YOUR INSTRUCTIONS: Within the material below, locate the line with "unfold JAZZ_TABLE_read." and the line with "destruct (Z.to_nat d)", then return those two lines and all lines between them, exactly as written.

EXERCISE DATA:
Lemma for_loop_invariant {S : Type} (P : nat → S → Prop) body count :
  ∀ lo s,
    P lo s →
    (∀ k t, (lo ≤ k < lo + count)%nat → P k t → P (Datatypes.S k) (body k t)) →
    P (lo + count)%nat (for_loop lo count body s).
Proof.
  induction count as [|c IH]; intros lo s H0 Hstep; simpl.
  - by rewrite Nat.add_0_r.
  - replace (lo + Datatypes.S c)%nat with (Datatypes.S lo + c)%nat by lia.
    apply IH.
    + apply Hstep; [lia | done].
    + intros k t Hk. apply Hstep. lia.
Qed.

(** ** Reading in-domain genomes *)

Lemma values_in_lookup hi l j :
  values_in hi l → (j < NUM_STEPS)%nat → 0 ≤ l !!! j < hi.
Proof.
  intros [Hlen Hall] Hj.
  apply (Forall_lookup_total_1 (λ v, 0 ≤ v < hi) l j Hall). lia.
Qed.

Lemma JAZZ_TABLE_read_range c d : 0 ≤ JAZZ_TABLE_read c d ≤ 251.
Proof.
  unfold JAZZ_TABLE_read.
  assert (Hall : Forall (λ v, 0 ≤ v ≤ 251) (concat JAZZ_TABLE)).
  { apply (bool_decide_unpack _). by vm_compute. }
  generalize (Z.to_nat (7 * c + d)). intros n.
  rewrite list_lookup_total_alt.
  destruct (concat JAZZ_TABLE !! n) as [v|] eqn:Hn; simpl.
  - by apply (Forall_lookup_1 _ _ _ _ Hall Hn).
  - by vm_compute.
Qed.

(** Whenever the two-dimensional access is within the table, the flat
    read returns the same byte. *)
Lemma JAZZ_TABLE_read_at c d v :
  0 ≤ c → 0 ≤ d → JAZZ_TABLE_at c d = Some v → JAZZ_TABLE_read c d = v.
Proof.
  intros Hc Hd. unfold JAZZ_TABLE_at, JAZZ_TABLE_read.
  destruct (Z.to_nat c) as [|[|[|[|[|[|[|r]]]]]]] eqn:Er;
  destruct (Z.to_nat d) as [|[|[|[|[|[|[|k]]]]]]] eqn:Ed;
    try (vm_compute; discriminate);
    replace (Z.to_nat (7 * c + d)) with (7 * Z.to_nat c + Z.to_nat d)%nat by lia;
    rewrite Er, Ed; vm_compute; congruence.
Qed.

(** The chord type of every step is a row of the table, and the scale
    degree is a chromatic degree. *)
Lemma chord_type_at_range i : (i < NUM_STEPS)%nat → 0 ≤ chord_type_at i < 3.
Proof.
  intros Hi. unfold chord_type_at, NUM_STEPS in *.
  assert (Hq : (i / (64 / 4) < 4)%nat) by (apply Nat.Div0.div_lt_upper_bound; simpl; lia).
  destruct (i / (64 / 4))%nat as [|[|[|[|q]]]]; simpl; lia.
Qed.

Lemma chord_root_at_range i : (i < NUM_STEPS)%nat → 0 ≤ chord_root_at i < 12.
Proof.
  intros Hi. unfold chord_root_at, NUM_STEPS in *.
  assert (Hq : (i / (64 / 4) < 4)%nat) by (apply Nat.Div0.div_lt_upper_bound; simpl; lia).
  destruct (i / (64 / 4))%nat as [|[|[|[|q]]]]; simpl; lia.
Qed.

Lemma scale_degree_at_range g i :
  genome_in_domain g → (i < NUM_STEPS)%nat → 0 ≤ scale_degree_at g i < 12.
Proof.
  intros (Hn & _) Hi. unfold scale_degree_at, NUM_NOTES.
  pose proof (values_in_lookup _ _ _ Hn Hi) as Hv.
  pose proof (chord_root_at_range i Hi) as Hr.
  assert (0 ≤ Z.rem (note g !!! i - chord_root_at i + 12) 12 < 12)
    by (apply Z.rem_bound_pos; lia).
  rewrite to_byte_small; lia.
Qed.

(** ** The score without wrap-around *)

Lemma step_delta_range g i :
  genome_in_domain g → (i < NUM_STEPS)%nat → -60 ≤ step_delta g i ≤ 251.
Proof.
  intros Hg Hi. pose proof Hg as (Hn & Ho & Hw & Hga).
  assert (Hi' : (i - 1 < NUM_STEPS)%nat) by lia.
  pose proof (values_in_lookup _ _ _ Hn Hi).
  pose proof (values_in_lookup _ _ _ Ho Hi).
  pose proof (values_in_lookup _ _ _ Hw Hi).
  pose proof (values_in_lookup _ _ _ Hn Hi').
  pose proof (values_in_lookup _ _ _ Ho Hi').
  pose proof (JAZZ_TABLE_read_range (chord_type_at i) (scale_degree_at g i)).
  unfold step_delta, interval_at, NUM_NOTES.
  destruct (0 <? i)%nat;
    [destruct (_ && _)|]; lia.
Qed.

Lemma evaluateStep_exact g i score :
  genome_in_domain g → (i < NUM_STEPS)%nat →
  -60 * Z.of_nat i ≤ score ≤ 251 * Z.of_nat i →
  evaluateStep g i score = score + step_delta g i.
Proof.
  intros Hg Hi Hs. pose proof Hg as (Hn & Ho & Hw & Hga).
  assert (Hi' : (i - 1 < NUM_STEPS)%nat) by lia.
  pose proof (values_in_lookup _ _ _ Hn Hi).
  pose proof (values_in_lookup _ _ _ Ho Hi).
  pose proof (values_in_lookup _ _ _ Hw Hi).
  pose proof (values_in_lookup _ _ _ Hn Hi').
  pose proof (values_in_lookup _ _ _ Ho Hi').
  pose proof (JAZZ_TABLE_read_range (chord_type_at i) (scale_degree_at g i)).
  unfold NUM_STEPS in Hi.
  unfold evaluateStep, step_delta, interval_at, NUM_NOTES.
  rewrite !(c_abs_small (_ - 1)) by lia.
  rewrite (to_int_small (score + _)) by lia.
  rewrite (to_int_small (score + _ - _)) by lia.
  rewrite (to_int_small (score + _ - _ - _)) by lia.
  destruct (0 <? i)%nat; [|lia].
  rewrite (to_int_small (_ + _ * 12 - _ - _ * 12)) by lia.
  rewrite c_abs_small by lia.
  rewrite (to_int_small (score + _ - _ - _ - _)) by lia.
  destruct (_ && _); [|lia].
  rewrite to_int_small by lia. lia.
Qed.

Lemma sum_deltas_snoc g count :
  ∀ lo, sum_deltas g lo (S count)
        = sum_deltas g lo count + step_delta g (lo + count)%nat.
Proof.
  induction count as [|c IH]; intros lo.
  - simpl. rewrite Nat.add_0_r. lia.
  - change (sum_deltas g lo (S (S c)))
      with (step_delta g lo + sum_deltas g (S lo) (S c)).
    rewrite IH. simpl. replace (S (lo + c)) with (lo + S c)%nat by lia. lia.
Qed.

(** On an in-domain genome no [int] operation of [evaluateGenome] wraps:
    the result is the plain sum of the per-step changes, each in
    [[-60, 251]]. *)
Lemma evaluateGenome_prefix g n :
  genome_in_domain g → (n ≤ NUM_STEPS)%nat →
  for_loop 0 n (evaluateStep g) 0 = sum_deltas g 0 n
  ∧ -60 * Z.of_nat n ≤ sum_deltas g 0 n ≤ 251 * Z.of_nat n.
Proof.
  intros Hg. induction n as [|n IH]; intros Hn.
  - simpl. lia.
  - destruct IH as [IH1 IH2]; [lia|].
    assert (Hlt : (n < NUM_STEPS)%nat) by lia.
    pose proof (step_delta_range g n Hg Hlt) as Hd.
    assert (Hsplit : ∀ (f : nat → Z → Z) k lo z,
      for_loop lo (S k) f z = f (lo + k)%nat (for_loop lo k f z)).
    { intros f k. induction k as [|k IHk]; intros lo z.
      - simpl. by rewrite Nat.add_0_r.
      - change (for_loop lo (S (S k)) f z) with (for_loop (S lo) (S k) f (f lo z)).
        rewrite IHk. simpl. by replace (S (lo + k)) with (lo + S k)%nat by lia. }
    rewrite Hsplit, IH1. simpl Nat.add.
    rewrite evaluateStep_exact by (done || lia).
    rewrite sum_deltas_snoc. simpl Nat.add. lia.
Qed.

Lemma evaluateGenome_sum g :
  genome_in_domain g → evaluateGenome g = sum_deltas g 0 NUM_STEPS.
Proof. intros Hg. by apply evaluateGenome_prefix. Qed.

RESPONSE FOR THIS EXERCISE:
  unfold JAZZ_TABLE_read.
  assert (Hall : Forall (λ v, 0 ≤ v ≤ 251) (concat JAZZ_TABLE)).
  { apply (bool_decide_unpack _). by vm_compute. }
  generalize (Z.to_nat (7 * c + d)). intros n.
  rewrite list_lookup_total_alt.
  destruct (concat JAZZ_TABLE !! n) as [v|] eqn:Hn; simpl.
  - by apply (Forall_lookup_1 _ _ _ _ Hall Hn).
  - by vm_compute.
Qed.

(** Whenever the two-dimensional access is within the table, the flat
    read returns the same byte. *)
Lemma JAZZ_TABLE_read_at c d v :
  0 ≤ c → 0 ≤ d → JAZZ_TABLE_at c d = Some v → JAZZ_TABLE_read c d = v.
Proof.
  intros Hc Hd. unfold JAZZ_TABLE_at, JAZZ_TABLE_read.
  destruct (Z.to_nat c) as [|[|[|[|[|[|[|r]]]]]]] eqn:Er;
  destruct (Z.to_nat d) as [|[|[|[|[|[|[|k]]]]]]] eqn:Ed;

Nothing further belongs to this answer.